The Difference Between Text Size and Display Zoom
Before touching any settings, it helps to understand what you're actually adjusting.
Text Size (found in Accessibility or Display & Brightness settings) scales the font used in apps that support Apple's Dynamic Type standard. This changes how large the characters appear without altering the overall layout of your screen.
Display Zoom changes the entire screen's zoom level — it effectively makes everything larger, including icons, buttons, and UI elements, not just text. This is a more dramatic change and affects the whole visual experience.
These are separate controls, and confusing them often leads to unexpected results.
How to Change Font Size Through Display & Brightness
This is the standard path most users will reach for first:
- Open Settings
- Tap Display & Brightness
- Tap Text Size
- Drag the slider left (smaller) or right (larger)
The change previews in real time. Apps built with Dynamic Type support — including Mail, Messages, Safari, Calendar, and most well-maintained third-party apps — will reflect the change immediately.
⚠️ Not every app respects this setting. Some developers hardcode their font sizes, meaning this slider will have no visible effect in those apps.
How to Go Even Larger with Accessibility Settings
The standard Text Size slider has limits. If you need text significantly larger than what Display & Brightness allows, the Accessibility route unlocks a wider range:
- Open Settings
- Tap Accessibility
- Tap Display & Text Size
- Tap Larger Text
- Toggle on Larger Accessibility Sizes
- Use the slider to set your preferred size
With Larger Accessibility Sizes enabled, the slider extends well beyond the standard maximum, giving you noticeably larger text across supported apps.
How to Make Text Bold
Font size isn't the only readability lever. Bold Text makes characters heavier and easier to distinguish, which many users find helpful independent of size:
- Open Settings
- Tap Display & Brightness
- Toggle on Bold Text
This applies system-wide and can improve legibility without dramatically changing the size of elements on screen.

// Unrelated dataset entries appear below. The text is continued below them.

(** * Scheduling, budgeting and caching core of the Cycles OpenCL device

    A shallow embedding of the host-side logic of
    [intern/cycles/device/device_opencl.cpp]: the process-wide
    [OpenCLCache], the program loader of [OpenCLDeviceBase], and the memory
    budget, tile splitter and wavefront dispatch loop of
    [OpenCLDeviceSplitKernel]; further the kernel launches and the device
    memory of [OpenCLDeviceBase], the task loop of
    [OpenCLDeviceMegaKernel], and the enumeration of the devices with the
    choice of the device class.

    Machine integers are values of [Z] with the wrap-around of their C++
    type written out: [int] and [cl_int] are 32-bit two's complement,
    [unsigned int] is 32-bit, [size_t] is 64-bit.  Integer division is the
    truncating division of C++ ([Z.quot]).  Where the source can divide by
    zero, store outside a vector or wait for a lock, the model returns
    [None]; loops that need not terminate take a bound on their
    iterations and return [None] when it is reached. *)

From Stdlib Require Import ZArith Lia List Bool String DecimalString.
From stdpp Require Import base tactics option list gmap.

Local Open Scope Z_scope.

(** ** Machine integers *)

Module CInt.

(** Value of a mathematical integer once stored in an [int]. *)
Definition to_int (z : Z) : Z := (z + 2 ^ 31) mod 2 ^ 32 - 2 ^ 31.

(** Value of a mathematical integer once stored in an [unsigned int]. *)
Definition to_uint (z : Z) : Z := z mod 2 ^ 32.

(** Value of a mathematical integer once stored in a [size_t]. *)
Definition to_size (z : Z) : Z := z mod 2 ^ 64.

Definition is_int (z : Z) : Prop := - 2 ^ 31 <= z < 2 ^ 31.
Definition is_uint (z : Z) : Prop := 0 <= z < 2 ^ 32.
Definition is_size (z : Z) : Prop := 0 <= z < 2 ^ 64.

Definition int_add (a b : Z) : Z := to_int (a + b).
Definition int_sub (a b : Z) : Z := to_int (a - b).
Definition int_mul (a b : Z) : Z := to_int (a * b).
Definition int_div (a b : Z) : Z := to_int (Z.quot a b).

Definition uint_add (a b : Z) : Z := to_uint (a + b).
Definition uint_sub (a b : Z) : Z := to_uint (a - b).
Definition uint_mul (a b : Z) : Z := to_uint (a * b).
Definition uint_div (a b : Z) : Z := Z.quot a b.

Definition size_add (a b : Z) : Z := to_size (a + b).
Definition size_sub (a b : Z) : Z := to_size (a - b).
Definition size_mul (a b : Z) : Z := to_size (a * b).
Definition size_div (a b : Z) : Z := Z.quot a b.
Definition size_mod (a b : Z) : Z := Z.rem a b.

End CInt.

Export CInt.

(** ** Constants of the split kernel *)

Definition SPLIT_KERNEL_LOCAL_SIZE_X : Z := 64.
Definition SPLIT_KERNEL_LOCAL_SIZE_Y : Z := 1.
Definition PATH_ITER_INC_FACTOR : Z := 8.
Definition DATA_ALLOCATION_MEM_FACTOR : Z := 5000000.

(** [int2] of util_types. *)
Record int2 : Type := make_int2 { i2x : Z; i2y : Z }.

(** The recurring expression [(((d - 1) / L) + 1) * L] evaluated in [int]. *)
Definition ceil_round_int (d L : Z) : Z :=
  int_mul (int_add (int_div (int_sub d 1) L) 1) L.

(** The same expression where [d] is [unsigned int] and [L] an [int]
    literal: the arithmetic is done in [unsigned int]. *)
Definition ceil_round_uint (d L : Z) : Z :=
  uint_mul (uint_add (uint_div (uint_sub d 1) L) 1) L.

(** The same expression where [d] is [cl_int] and [L] is [size_t]:
    [d - 1] is computed in [int] and converted to [size_t]. *)
Definition ceil_round_size (d L : Z) : Z :=
  size_mul (size_add (size_div (to_size (int_sub d 1)) L) 1) L.

(** The expression [(d / L) * L] evaluated in [int]. *)
Definition floor_round_int (d L : Z) : Z := int_mul (int_div d L) L.

(** ** The process-wide cache of contexts and programs *)

Module Cache.

(** Platform and device identifiers and the handles of contexts and
    programs are pointers: [NULL] is 0. *)
Definition NULL : Z := 0.

(** [Slot]: [mutex_created] tells whether [mutex] is not [NULL], [locked]
    whether that mutex is held. *)
Record Slot : Type := make_Slot {
  mutex_created : bool;
  locked : bool;
  context : Z;
  ocl_dev_base_program : Z;
  ocl_dev_megakernel_program : Z
}.

(** [Slot()]. *)
Definition empty_Slot : Slot := make_Slot false false NULL NULL NULL.

(** The pointers to members [&Slot::context], [&Slot::ocl_dev_base_program]
    and [&Slot::ocl_dev_megakernel_program]. *)
Inductive SlotMember : Type :=
| member_context
| member_ocl_dev_base_program
| member_ocl_dev_megakernel_program.

#[global] Instance SlotMember_eq_dec : EqDecision SlotMember.
Proof. solve_decision. Defined.

Inductive ProgramName : Type :=
| OCL_DEV_BASE_PROGRAM
| OCL_DEV_MEGAKERNEL_PROGRAM.

(** [slot.*member]. *)
Definition slot_member (member : SlotMember) (slot : Slot) : Z :=
  match member with
  | member_context => context slot
  | member_ocl_dev_base_program => ocl_dev_base_program slot
  | member_ocl_dev_megakernel_program => ocl_dev_megakernel_program slot
  end.

(** [slot.*member = thing]. *)
Definition set_slot_member (member : SlotMember) (thing : Z) (slot : Slot) : Slot :=
  match member with
  | member_context =>
      make_Slot (mutex_created slot) (locked slot) thing
                (ocl_dev_base_program slot) (ocl_dev_megakernel_program slot)
  | member_ocl_dev_base_program =>
      make_Slot (mutex_created slot) (locked slot) (context slot)
                thing (ocl_dev_megakernel_program slot)
  | member_ocl_dev_megakernel_program =>
      make_Slot (mutex_created slot) (locked slot) (context slot)
                (ocl_dev_base_program slot) thing
  end.

Definition set_locked (b : bool) (slot : Slot) : Slot :=
  make_Slot true b (context slot) (ocl_dev_base_program slot)
            (ocl_dev_megakernel_program slot).

(** The cache map, keyed by the platform and device identifiers, and the
    reference counts the OpenCL runtime keeps for the handles. *)
Record OpenCLCache : Type := make_OpenCLCache {
  cache : gmap (Z * Z) Slot;
  refs : gmap Z Z
}.

Definition ref_count (self : OpenCLCache) (handle : Z) : Z :=
  default 0 (refs self !! handle).

(** [clRetainContext], [clRetainProgram]. *)
Definition clRetain (handle : Z) (self : OpenCLCache) : OpenCLCache :=
  make_OpenCLCache (cache self) (<[handle := ref_count self handle + 1]> (refs self)).

(** [clReleaseContext], [clReleaseProgram]. *)
Definition clRelease (handle : Z) (self : OpenCLCache) : OpenCLCache :=
  make_OpenCLCache (cache self) (<[handle := ref_count self handle - 1]> (refs self)).

(** The calls below return [None] when an assertion fails in a build
    without [NDEBUG], when the caller has to wait for the slot lock, when
    a store finds no slot for the key and when it stores without holding
    the slot lock; otherwise the value returned and the cache after the
    call.  With [NDEBUG] the assertions are compiled out. *)
Definition get_something (NDEBUG : bool) (platform device : Z) (member : SlotMember)
    (self : OpenCLCache) : option (Z * OpenCLCache) :=
  if negb NDEBUG && (platform =? NULL) then None
  else
    let key := (platform, device) in
    (* [insert] leaves a slot that is present as it is *)
    let slot := default empty_Slot (cache self !! key) in
    if mutex_created slot && locked slot then None
    else if slot_member member slot =? NULL then
      (* return with the caller holding the slot lock *)
      Some (NULL, make_OpenCLCache (<[key := set_locked true slot]> (cache self)) (refs self))
    else
      Some (slot_member member slot,
            make_OpenCLCache (<[key := set_locked false slot]> (cache self)) (refs self)).

Definition store_something (NDEBUG : bool) (platform device thing : Z)
    (member : SlotMember) (self : OpenCLCache) : option OpenCLCache :=
  if negb NDEBUG && ((platform =? NULL) || (device =? NULL) || (thing =? NULL)) then None
  else
    match cache self !! (platform, device) with
    | None => None
    | Some slot =>
        (* sanity check *)
        if negb NDEBUG && negb (slot_member member slot =? NULL) then None
        else if negb (locked slot) then None
        else
          Some (make_OpenCLCache
                  (<[(platform, device) := set_locked false (set_slot_member member thing slot)]>
                     (cache self))
                  (refs self))
    end.

Definition get_context (NDEBUG : bool) (platform device : Z) (self : OpenCLCache)
  : option (Z * OpenCLCache) :=
  match get_something NDEBUG platform device member_context self with
  | None => None
  | Some (context, self') =>
      if context =? NULL then Some (NULL, self')
      else Some (context, clRetain context self')
  end.

Definition program_member (program_name : ProgramName) : SlotMember :=
  match program_name with
  | OCL_DEV_BASE_PROGRAM => member_ocl_dev_base_program
  | OCL_DEV_MEGAKERNEL_PROGRAM => member_ocl_dev_megakernel_program
  end.

Definition get_program (NDEBUG : bool) (platform device : Z) (program_name : ProgramName)
    (self : OpenCLCache) : option (Z * OpenCLCache) :=
  match get_something NDEBUG platform device (program_member program_name) self with
  | None => None
  | Some (program, self') =>
      if program =? NULL then Some (NULL, self')
      else Some (program, clRetain program self')
  end.

Definition store_context (NDEBUG : bool) (platform device context : Z)
    (self : OpenCLCache) : option OpenCLCache :=
  match store_something NDEBUG platform device context member_context self with
  | None => None
  | Some self' => Some (clRetain context self')
  end.

Definition store_program (NDEBUG : bool) (platform device program : Z)
    (program_name : ProgramName) (self : OpenCLCache) : option OpenCLCache :=
  match store_something NDEBUG platform device program (program_member program_name) self with
  | None => None
  | Some self' => Some (clRetain program self')
  end.

(** The releases [flush] makes for one slot. *)
Definition release_slot (slot : Slot) (self : OpenCLCache) : OpenCLCache :=
  let self :=
    if ocl_dev_base_program slot =? NULL then self
    else clRelease (ocl_dev_base_program slot) self in
  let self :=
    if ocl_dev_megakernel_program slot =? NULL then self
    else clRelease (ocl_dev_megakernel_program slot) self in
  if context slot =? NULL then self else clRelease (context slot) self.

Definition flush (self : OpenCLCache) : OpenCLCache :=
  let released :=
    fold_left (fun acc item => release_slot (snd item) acc) (map_to_list (cache self)) self in
  make_OpenCLCache ∅ (refs released).

(** A caller that got [NULL] from a lookup and gives up without storing:
    the destructor of its [thread_scoped_lock] unlocks the slot. *)
Definition abandon (platform device : Z) (self : OpenCLCache) : option OpenCLCache :=
  match cache self !! (platform, device) with
  | Some slot =>
      if locked slot
      then Some (make_OpenCLCache (<[(platform, device) := set_locked false slot]> (cache self))
                                  (refs self))
      else None
  | None => None
  end.

(** The operations on the cache. *)
Inductive Operation : Type :=
| op_get_context (platform device : Z)
| op_get_program (platform device : Z) (program_name : ProgramName)
| op_store_context (platform device context : Z)
| op_store_program (platform device program : Z) (program_name : ProgramName)
| op_abandon (platform device : Z)
| op_flush.

Definition is_flush (op : Operation) : bool :=
  match op with op_flush => true | _ => false end.

Definition run (NDEBUG : bool) (op : Operation) (self : OpenCLCache)
  : option OpenCLCache :=
  match op with
  | op_get_context p d => snd <$> get_context NDEBUG p d self
  | op_get_program p d n => snd <$> get_program NDEBUG p d n self
  | op_store_context p d c => store_context NDEBUG p d c self
  | op_store_program p d c n => store_program NDEBUG p d c n self
  | op_abandon p d => abandon p d self
  | op_flush => Some (flush self)
  end.

Fixpoint run_all (NDEBUG : bool) (ops : list Operation) (self : OpenCLCache)
  : option OpenCLCache :=
  match ops with
  | [] => Some self
  | op :: ops' =>
      match run NDEBUG op self with
      | Some self' => run_all NDEBUG ops' self'
      | None => None
      end
  end.

(** The content of a slot member, [NULL] for a key without a slot. *)
Definition cached (self : OpenCLCache) (platform device : Z) (member : SlotMember) : Z :=
  match cache self !! (platform, device) with
  | Some slot => slot_member member slot
  | None => NULL
  end.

Display Zoom: When You Want Everything Bigger 📱
If text size changes alone don't feel like enough, Display Zoom scales the entire interface:
- Open Settings
- Tap Display & Brightness
- Tap Display Zoom (or View on older models)
- Choose between Default and Zoomed
The Zoomed option makes all interface elements larger — icons, buttons, text, and images. The tradeoff is that fewer items fit on screen at once, which can affect navigation in apps and on the home screen.
This option is only available on certain iPhone models. Availability depends on screen size and resolution.
Per-App Font Size Adjustments
iOS 15 and later introduced per-app font size settings, which give you granular control over text size in individual apps without changing the system-wide setting:
- Open Settings
- Tap Accessibility
- Tap Per-App Settings
- Tap Add App and select the app you want to customize
- Adjust Text Size specifically for that app
This is particularly useful when one app feels too small (say, a reading app) while your system-wide setting feels right for everything else.
Control Center Shortcut for Quick Access 🔠
If you find yourself adjusting text size frequently, adding the Text Size control to Control Center saves several taps:
- Open Settings
- Tap Control Center
- Tap the + next to Text Size to add it
Once added, swipe open Control Center, tap the text size icon, and use the vertical slider to adjust. You can also choose whether the change applies to all apps or just the currently open one.
Factors That Affect Your Experience
Not all iPhones respond to these settings identically. A few variables determine how much any of these changes actually improves your reading experience:
| Factor | Why It Matters |
|---|---|
| Screen size | Larger iPhones (Pro Max, Plus models) show more content at any font size |
| iOS version | Per-app settings and some Accessibility options require iOS 15+ |
| App support | Apps must support Dynamic Type for system text size to apply |
| Display resolution | Higher-res displays handle large text more crisply |
| Screen brightness & contrast | Affects perceived readability alongside font size |
The combination of your specific iPhone model, iOS version, and the apps you use most will determine which of these settings makes the most meaningful difference for you.
What Most People Miss
The standard Display & Brightness slider is the obvious starting point, but it covers a narrower range than many users need. The Accessibility path with Larger Accessibility Sizes enabled is frequently the more practical solution for users who need genuinely large text — not just a modest bump.
The per-app setting is underused and underknown. If your frustration is specific to one or two apps rather than your phone in general, that targeted control may be all you need.
Which combination actually works best comes down to how you use your phone day to day, the apps that matter most to you, and how your eyesight interacts with your particular screen.